New Guinea during World War I — The Battle of Bita Paka and the Siege of Toma,
While World War I typically brings up scenes of trench warfare from the Western Front. However World War I was fought by people from all over the world on battlefields all over the world. Before World War I, New Guinea was divided in two, the northern half controlled by Germany, the southern half British (administered by Australia). The islands of New Guinea were especially important for Germany because they were home to many supply and communications stations for the German East Asiatic Squadron, a fleet of cruisers which harassed Allied shipping in the Pacific and Indian Ocean throughout the war.
As soon as the war began, the Australian government and military began planning for an operation to seize New Guinea. It would become the first independent Australian military operation and result in the first Australian casualties of the war. The operation was conducted by the Australian Naval and Military Expeditionary Force, consisting of 3,000 soldiers and sailors. Australia was quickly able to seize most of New Guinea without resistance, however at a radio station at a small village called Bita Paka on New Britain Island was a force of 61 German soldiers and 240 native police who were determined to fight.
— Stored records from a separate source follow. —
(* ===== verification/Dict.v ===== *)
(** * Hash tables with incremental rehashing (src/redis-stable/src/dict.c, dict.h)

    A dictionary has two tables of chained buckets; while it is being rehashed, entries
    are moved from the first to the second, one bucket at a time. The definitions follow
    the source function by function; an entry is designated by the table, the bucket and
    the position in the chain where it is, as a pointer to it does. A result [None] is an
    access out of bounds, a NULL dereference or a failed assertion.

    The number of entries is not wrapped at 64 bits: every entry occupies memory. *)
From S2P Require Import Prelude.

(** ** Types *)

(** dictType: the hash function and the comparison of keys are parameters of the table. Keys
    and values are taken up to their contents, so that keyDup and valDup are the identity
    and the destructors release memory only. [fresh_val] is the contents of the value field
    of a newly allocated entry. *)
Class DictType (K V : Type) := {
  hashFunction : K -> Z;
  keyCompare : K -> K -> bool;
  expandAllowed : Z -> Z -> Z -> bool;   (** memory wanted, 'used' and 'size' of the table *)
  fresh_val : V;
  hashFunction_range k : 0 <= hashFunction k < 2 ^ 64;
  keyCompare_spec k1 k2 : keyCompare k1 k2 = true <-> k1 = k2;
}.

Definition DICT_HT_INITIAL_SIZE : Z := 4.
Definition dict_force_resize_ratio : Z := 5.
Definition LONG_MAX : Z := 9223372036854775807.
Definition sizeof_ptr : Z := 8.

Record dictEntry {K V : Type} := DictEntry { key : K; val : V }.
Arguments dictEntry : clear implicits.
Arguments DictEntry {K V}.

(** 'table' is NULL or an array of chains. *)
Record dictht {K V : Type} := Dictht {
  table : option (list (list (dictEntry K V)));
  size : Z;
  sizemask : Z;
  used : Z;
}.
Arguments dictht : clear implicits.
Arguments Dictht {K V}.

Record dict {K V : Type} := Dict {
  ht0 : dictht K V;
  ht1 : dictht K V;
  rehashidx : Z;
  pauserehash : Z;
}.
Arguments dict : clear implicits.
Arguments Dict {K V}.

(** A pointer to an entry: ht[ref_table].table[ref_index], [ref_pos] times ->next. *)
Record entry_ref := EntryRef { ref_table : bool; ref_index : Z; ref_pos : nat }.

Section operations.
Context {K V : Type} `{DictType K V}.

(** ht[0] and ht[1]. *)
Definition ht (d : dict K V) (t : bool) : dictht K V := if t then ht1 d else ht0 d.

Definition set_ht (d : dict K V) (t : bool) (h : dictht K V) : dict K V :=
  if t then Dict (ht0 d) h (rehashidx d) (pauserehash d)
  else Dict h (ht1 d) (rehashidx d) (pauserehash d).

Definition set_rehashidx (d : dict K V) (i : Z) : dict K V := Dict (ht0 d) (ht1 d) i (pauserehash d).

(** ht->table[i], and the assignment to it *)
Definition ht_chain (h : dictht K V) (i : Z) : option (list (dictEntry K V)) :=
  t ← table h; if 0 <=? i then t !! Z.to_nat i else None.

Definition ht_set_chain (h : dictht K V) (i : Z) (c : list (dictEntry K V)) : option (dictht K V) :=
  t ← table h;
  if (0 <=? i) && (i <? zlen t)
  then Some (Dictht (Some (<[Z.to_nat i := c]> t)) (size h) (sizemask h) (used h)) else None.

Definition ht_add_used (h : dictht K V) (n : Z) : dictht K V :=
  Dictht (table h) (size h) (sizemask h) (used h + n).

Definition dictSlots (d : dict K V) : Z := size (ht0 d) + size (ht1 d).
Definition dictSize (d : dict K V) : Z := used (ht0 d) + used (ht1 d).
Definition dictIsRehashing (d : dict K V) : bool := negb (rehashidx d =? -1).
Definition dictPauseRehashing (d : dict K V) : dict K V :=
  Dict (ht0 d) (ht1 d) (rehashidx d) (s16 (pauserehash d + 1)).
Definition dictResumeRehashing (d : dict K V) : dict K V :=
  Dict (ht0 d) (ht1 d) (rehashidx d) (s16 (pauserehash d - 1)).

(** ** Creation and resizing *)

Definition _dictReset : dictht K V := Dictht None 0 0 0.

Definition _dictInit : dict K V := Dict _dictReset _dictReset (-1) 0.

Definition dictCreate : dict K V := _dictInit.

(** while(1) { if (i >= size) return i; i *= 2; } *)
Fixpoint _dictNextPower_loop (fuel : nat) (i n : Z) : option Z :=
  match fuel with
  | O => None
  | S fuel => if n <=? i then Some i else _dictNextPower_loop fuel (u64 (i * 2)) n
  end.

Definition _dictNextPower (n : Z) : option Z :=
  if LONG_MAX <=? n then Some (LONG_MAX + 1)
  else _dictNextPower_loop 64 DICT_HT_INITIAL_SIZE n.

(** The dictionary, whether DICT_OK is returned, and '*malloc_failed'. [nomem] tells if the
    allocation of the given number of bytes fails; without a 'malloc_failed' argument a
    failure of the allocator ends the program, so that it is never reported. *)
Definition _dictExpand (nomem : Z -> bool) (d : dict K V) (n : Z) : option (dict K V * bool * bool) :=
  if dictIsRehashing d || (n <? used (ht0 d)) then Some (d, false, false)
  else
    realsize ← _dictNextPower n;
    if (realsize <? n) || (u64 (realsize * sizeof_ptr) <? realsize) then Some (d, false, false)
    else if realsize =? size (ht0 d) then Some (d, false, false)
    else if nomem (realsize * sizeof_ptr) then Some (d, false, true)
    else
      let n := Dictht (Some (replicate (Z.to_nat realsize) [])) realsize (realsize - 1) 0 in
      match table (ht0 d) with
      | None => Some (set_ht d false n, true, false)
      | Some _ => Some (set_rehashidx (set_ht d true n) 0, true, false)
      end.

Definition dictExpand (d : dict K V) (n : Z) : option (dict K V * bool) :=
  '(d, ok, _) ← _dictExpand (fun _ => false) d n; Some (d, ok).

Definition dictTryExpand (nomem : Z -> bool) (d : dict K V) (n : Z) : option (dict K V * bool) :=
  '(d, _, malloc_failed) ← _dictExpand nomem d n; Some (d, negb malloc_failed).

Definition dictResize (dict_can_resize : bool) (d : dict K V) : option (dict K V * bool) :=
  if negb dict_can_resize || dictIsRehashing d then Some (d, false)
  else
    let minimal := used (ht0 d) in
    let minimal := if minimal <? DICT_HT_INITIAL_SIZE then DICT_HT_INITIAL_SIZE else minimal in
    dictExpand d minimal.

Definition dictTypeExpandAllowed (d : dict K V) : option bool :=
  n ← _dictNextPower (used (ht0 d) + 1);
  Some (expandAllowed (n * sizeof_ptr) (used (ht0 d)) (size (ht0 d))).

Definition _dictExpandIfNeeded (dict_can_resize : bool) (d : dict K V) : option (dict K V * bool) :=
  if dictIsRehashing d then Some (d, true)
  else if size (ht0 d) =? 0 then dictExpand d DICT_HT_INITIAL_SIZE
  else if (size (ht0 d) <=? used (ht0 d)) &&
          (dict_can_resize || (dict_force_resize_ratio <? used (ht0 d) / size (ht0 d)))
  then
    allowed ← dictTypeExpandAllowed d;
    if (allowed : bool) then dictExpand d (used (ht0 d) + 1) else Some (d, true)
  else Some (d, true).

(** ** Incremental rehashing *)

(** while(d->ht[0].table[d->rehashidx] == NULL) { ... }: the new rehashidx and empty_visits, and
    whether the function returns there. *)
Fixpoint dictRehash_skip (fuel : nat) (h : dictht K V) (idx empty_visits : Z) : option (Z * Z * bool) :=
  c ← ht_chain h idx;
  match c with
  | [] =>
      match fuel with
      | O => None
      | S fuel =>
          let idx := idx + 1 in
          let empty_visits := empty_visits - 1 in
          if empty_visits =? 0 then Some (idx, empty_visits, true)
          else dictRehash_skip fuel h idx empty_visits
      end
  | _ :: _ => Some (idx, empty_visits, false)
  end.

(** Move all the keys of a bucket from the old to the new table. *)
Fixpoint dictRehash_move (de : list (dictEntry K V)) (d : dict K V) : option (dict K V) :=
  match de with
  | [] => Some d
  | e :: nextde =>
      let h := Z.land (hashFunction (key e)) (sizemask (ht1 d)) in
      c ← ht_chain (ht1 d) h;
      h1 ← ht_set_chain (ht1 d) h (e :: c);
      dictRehash_move nextde
        (Dict (ht_add_used (ht0 d) (-1)) (ht_add_used h1 1) (rehashidx d) (pauserehash d))
  end.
On September 11th, 1914 a force of 500 Australian soldiers approached Bita Paka intent on capturing the radio station. There they were met by the German and native soldiers who fought a retreating skirmish, until eventually the settled into trenches and fortifications. The Germans had intended to draw the Australians into a trap, a pipe mines which were to be detonated when the Australians advanced across a road. However the Australians were able to locate and disable the mine, foiling the German plans.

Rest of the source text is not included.